*Action item:* From the entries that follow, reproduce exactly and only the lines from the line with "FilesType BC = B" to the line with "(HostInputIndex BC = NoHostIndex", endpoints included.

BEGIN Dataset entries

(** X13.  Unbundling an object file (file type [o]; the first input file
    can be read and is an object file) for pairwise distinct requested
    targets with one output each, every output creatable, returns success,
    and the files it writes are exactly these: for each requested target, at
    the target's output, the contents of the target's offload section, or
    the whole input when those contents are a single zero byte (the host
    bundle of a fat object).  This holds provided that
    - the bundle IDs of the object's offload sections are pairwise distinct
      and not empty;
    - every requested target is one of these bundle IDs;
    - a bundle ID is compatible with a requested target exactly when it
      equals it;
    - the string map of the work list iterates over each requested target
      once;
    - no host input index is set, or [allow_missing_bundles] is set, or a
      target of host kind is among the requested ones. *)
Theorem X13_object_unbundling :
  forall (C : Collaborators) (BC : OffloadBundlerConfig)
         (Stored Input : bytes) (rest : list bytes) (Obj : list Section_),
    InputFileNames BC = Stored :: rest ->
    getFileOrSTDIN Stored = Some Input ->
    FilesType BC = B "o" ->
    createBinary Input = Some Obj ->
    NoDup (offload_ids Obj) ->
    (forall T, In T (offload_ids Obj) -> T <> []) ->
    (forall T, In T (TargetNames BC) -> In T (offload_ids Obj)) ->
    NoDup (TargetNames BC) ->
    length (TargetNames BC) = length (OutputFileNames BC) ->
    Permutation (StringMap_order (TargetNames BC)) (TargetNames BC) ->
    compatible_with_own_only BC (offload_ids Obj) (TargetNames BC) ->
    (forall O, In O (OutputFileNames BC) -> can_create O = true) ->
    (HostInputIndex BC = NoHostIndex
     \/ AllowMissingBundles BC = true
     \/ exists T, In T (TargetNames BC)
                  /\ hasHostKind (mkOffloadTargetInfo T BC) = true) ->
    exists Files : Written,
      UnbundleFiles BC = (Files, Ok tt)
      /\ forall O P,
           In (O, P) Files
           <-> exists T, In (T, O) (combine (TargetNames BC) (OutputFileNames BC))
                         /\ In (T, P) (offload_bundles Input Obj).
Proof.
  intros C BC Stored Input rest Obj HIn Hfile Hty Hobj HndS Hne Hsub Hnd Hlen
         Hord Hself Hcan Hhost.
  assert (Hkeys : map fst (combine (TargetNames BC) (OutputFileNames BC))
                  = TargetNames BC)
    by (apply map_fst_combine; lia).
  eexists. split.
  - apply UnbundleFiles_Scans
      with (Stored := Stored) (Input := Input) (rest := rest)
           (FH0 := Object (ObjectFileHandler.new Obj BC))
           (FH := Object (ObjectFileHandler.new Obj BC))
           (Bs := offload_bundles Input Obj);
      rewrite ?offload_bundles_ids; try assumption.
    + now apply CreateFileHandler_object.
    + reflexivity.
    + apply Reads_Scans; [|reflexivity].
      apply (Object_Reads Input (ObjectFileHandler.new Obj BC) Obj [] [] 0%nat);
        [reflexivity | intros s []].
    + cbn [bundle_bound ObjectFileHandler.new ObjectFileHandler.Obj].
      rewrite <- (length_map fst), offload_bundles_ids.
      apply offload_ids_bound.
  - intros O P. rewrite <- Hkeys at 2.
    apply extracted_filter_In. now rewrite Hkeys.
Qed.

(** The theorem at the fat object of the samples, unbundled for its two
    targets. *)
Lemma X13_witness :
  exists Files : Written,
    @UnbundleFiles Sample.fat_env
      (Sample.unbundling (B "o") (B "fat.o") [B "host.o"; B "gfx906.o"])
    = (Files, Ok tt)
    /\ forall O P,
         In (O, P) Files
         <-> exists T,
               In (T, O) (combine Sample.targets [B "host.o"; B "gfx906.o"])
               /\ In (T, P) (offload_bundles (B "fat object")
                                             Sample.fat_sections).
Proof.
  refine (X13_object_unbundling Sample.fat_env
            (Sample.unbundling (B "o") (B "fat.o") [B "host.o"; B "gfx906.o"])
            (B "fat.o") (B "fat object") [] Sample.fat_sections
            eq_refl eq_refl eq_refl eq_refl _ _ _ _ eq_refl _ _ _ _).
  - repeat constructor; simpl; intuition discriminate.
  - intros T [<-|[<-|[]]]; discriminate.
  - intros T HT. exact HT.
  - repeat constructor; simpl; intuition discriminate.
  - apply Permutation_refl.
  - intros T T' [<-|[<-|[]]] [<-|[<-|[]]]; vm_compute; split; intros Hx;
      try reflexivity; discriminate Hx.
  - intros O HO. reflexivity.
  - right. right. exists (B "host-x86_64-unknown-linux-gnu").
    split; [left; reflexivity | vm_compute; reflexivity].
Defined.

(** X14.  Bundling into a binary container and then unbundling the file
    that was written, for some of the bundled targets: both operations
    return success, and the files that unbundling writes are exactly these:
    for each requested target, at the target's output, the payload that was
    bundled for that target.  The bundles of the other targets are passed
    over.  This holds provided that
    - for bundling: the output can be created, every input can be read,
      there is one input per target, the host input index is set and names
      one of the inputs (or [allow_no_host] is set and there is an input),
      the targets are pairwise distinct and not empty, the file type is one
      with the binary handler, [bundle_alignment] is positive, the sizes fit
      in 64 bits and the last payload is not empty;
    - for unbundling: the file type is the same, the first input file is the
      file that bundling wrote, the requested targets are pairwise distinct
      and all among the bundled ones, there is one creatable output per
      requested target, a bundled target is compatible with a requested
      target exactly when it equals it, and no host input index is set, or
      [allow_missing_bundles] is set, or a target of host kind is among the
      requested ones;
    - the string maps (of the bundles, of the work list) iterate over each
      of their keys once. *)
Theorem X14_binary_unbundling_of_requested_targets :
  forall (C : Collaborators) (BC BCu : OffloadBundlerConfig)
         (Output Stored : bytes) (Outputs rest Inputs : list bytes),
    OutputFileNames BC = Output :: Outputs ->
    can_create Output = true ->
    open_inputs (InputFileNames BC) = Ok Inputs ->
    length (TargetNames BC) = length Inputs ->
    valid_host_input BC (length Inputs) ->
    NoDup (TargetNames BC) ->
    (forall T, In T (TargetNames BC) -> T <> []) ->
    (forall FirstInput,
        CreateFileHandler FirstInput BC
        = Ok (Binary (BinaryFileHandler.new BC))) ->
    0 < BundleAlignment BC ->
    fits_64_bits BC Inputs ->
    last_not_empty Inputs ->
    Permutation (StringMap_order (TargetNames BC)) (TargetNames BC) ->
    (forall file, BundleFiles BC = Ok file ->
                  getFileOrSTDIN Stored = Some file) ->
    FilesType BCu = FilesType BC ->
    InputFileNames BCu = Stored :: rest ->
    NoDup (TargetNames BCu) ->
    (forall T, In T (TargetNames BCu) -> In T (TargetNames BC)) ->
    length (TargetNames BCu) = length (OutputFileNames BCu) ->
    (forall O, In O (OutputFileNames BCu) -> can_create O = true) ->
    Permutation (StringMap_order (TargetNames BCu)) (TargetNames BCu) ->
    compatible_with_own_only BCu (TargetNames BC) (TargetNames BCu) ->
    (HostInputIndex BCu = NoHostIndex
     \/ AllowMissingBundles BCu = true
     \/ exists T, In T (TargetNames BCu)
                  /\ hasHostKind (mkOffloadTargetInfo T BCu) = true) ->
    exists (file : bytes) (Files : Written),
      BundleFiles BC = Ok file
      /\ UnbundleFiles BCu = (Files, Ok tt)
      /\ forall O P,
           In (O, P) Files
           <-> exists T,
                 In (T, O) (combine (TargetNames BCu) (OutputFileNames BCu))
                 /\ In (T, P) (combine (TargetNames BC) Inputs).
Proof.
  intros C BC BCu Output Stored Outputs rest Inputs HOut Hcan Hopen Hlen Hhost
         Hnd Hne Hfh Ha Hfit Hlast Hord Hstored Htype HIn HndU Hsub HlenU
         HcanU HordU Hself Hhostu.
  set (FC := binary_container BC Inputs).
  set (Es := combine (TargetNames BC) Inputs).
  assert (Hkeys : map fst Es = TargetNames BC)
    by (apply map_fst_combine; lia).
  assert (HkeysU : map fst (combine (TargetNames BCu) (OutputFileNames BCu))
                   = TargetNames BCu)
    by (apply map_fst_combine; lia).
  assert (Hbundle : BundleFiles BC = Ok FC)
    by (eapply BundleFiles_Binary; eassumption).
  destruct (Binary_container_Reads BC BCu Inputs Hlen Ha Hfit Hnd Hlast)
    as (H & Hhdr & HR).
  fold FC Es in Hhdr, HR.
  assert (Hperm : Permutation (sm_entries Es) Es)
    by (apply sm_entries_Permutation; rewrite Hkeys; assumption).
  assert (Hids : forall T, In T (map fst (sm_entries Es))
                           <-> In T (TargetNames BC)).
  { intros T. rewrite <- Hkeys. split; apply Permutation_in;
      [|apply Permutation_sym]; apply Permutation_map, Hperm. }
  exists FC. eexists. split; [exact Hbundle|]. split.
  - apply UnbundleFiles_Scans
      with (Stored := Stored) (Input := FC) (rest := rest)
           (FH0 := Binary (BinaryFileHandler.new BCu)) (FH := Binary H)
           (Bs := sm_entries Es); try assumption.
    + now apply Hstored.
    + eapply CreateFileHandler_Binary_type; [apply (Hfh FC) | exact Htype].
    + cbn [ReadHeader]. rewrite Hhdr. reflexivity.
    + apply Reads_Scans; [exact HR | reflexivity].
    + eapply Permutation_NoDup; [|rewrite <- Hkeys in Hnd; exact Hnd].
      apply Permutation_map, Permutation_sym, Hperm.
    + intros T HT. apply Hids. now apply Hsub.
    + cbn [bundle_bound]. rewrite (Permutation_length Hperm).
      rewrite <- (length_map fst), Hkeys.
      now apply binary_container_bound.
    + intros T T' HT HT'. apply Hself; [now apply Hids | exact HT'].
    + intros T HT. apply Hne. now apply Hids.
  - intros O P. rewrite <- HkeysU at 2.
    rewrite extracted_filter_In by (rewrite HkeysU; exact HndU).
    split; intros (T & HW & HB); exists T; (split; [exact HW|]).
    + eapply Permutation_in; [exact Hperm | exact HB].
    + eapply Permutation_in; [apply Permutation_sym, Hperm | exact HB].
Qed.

END Dataset entries
BEGIN Dataset entries

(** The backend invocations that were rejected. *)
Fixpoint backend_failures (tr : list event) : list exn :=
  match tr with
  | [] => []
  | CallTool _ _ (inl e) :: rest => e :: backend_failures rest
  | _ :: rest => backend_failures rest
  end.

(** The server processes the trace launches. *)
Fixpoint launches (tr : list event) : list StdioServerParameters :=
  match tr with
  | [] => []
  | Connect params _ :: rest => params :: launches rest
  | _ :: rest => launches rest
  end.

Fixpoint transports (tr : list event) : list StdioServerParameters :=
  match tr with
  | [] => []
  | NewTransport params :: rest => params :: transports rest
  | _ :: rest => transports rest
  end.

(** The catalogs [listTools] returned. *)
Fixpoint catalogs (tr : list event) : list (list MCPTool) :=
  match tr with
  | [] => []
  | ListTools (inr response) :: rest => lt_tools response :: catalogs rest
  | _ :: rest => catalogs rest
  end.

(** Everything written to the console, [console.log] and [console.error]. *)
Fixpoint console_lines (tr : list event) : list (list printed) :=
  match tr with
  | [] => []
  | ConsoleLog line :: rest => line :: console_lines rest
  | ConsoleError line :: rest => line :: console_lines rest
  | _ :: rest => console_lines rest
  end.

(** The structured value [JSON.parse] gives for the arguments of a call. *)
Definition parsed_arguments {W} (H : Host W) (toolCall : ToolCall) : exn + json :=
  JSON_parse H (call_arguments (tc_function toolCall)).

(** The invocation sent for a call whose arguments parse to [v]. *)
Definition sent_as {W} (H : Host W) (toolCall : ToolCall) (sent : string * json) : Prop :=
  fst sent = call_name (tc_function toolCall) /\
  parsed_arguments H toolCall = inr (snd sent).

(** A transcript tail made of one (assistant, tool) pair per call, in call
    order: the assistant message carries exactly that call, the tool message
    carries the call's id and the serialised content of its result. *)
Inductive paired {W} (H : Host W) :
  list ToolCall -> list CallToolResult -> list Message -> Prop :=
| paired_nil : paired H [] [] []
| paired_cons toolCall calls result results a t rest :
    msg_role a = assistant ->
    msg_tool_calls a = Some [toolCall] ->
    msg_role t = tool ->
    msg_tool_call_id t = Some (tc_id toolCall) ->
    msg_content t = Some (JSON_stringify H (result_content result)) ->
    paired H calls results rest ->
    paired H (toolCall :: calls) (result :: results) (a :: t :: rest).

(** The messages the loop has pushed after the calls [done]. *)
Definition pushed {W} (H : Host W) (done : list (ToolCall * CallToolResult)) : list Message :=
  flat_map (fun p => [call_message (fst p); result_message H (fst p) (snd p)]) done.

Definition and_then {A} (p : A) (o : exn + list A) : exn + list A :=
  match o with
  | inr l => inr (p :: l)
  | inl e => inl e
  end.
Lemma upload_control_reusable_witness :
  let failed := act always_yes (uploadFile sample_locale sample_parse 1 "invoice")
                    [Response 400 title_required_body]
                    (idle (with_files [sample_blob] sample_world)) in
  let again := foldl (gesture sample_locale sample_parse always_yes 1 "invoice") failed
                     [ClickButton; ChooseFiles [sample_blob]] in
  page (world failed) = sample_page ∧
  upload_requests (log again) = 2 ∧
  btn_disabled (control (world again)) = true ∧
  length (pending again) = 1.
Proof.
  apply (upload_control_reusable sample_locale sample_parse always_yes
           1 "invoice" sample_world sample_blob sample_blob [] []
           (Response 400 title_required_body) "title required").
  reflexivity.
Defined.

END Dataset entries

*Written answer:*
    FilesType BC = B "o" ->
    createBinary Input = Some Obj ->
    NoDup (offload_ids Obj) ->
    (forall T, In T (offload_ids Obj) -> T <> []) ->
    (forall T, In T (TargetNames BC) -> In T (offload_ids Obj)) ->
    NoDup (TargetNames BC) ->
    length (TargetNames BC) = length (OutputFileNames BC) ->
    Permutation (StringMap_order (TargetNames BC)) (TargetNames BC) ->
    compatible_with_own_only BC (offload_ids Obj) (TargetNames BC) ->
    (forall O, In O (OutputFileNames BC) -> can_create O = true) ->
    (HostInputIndex BC = NoHostIndex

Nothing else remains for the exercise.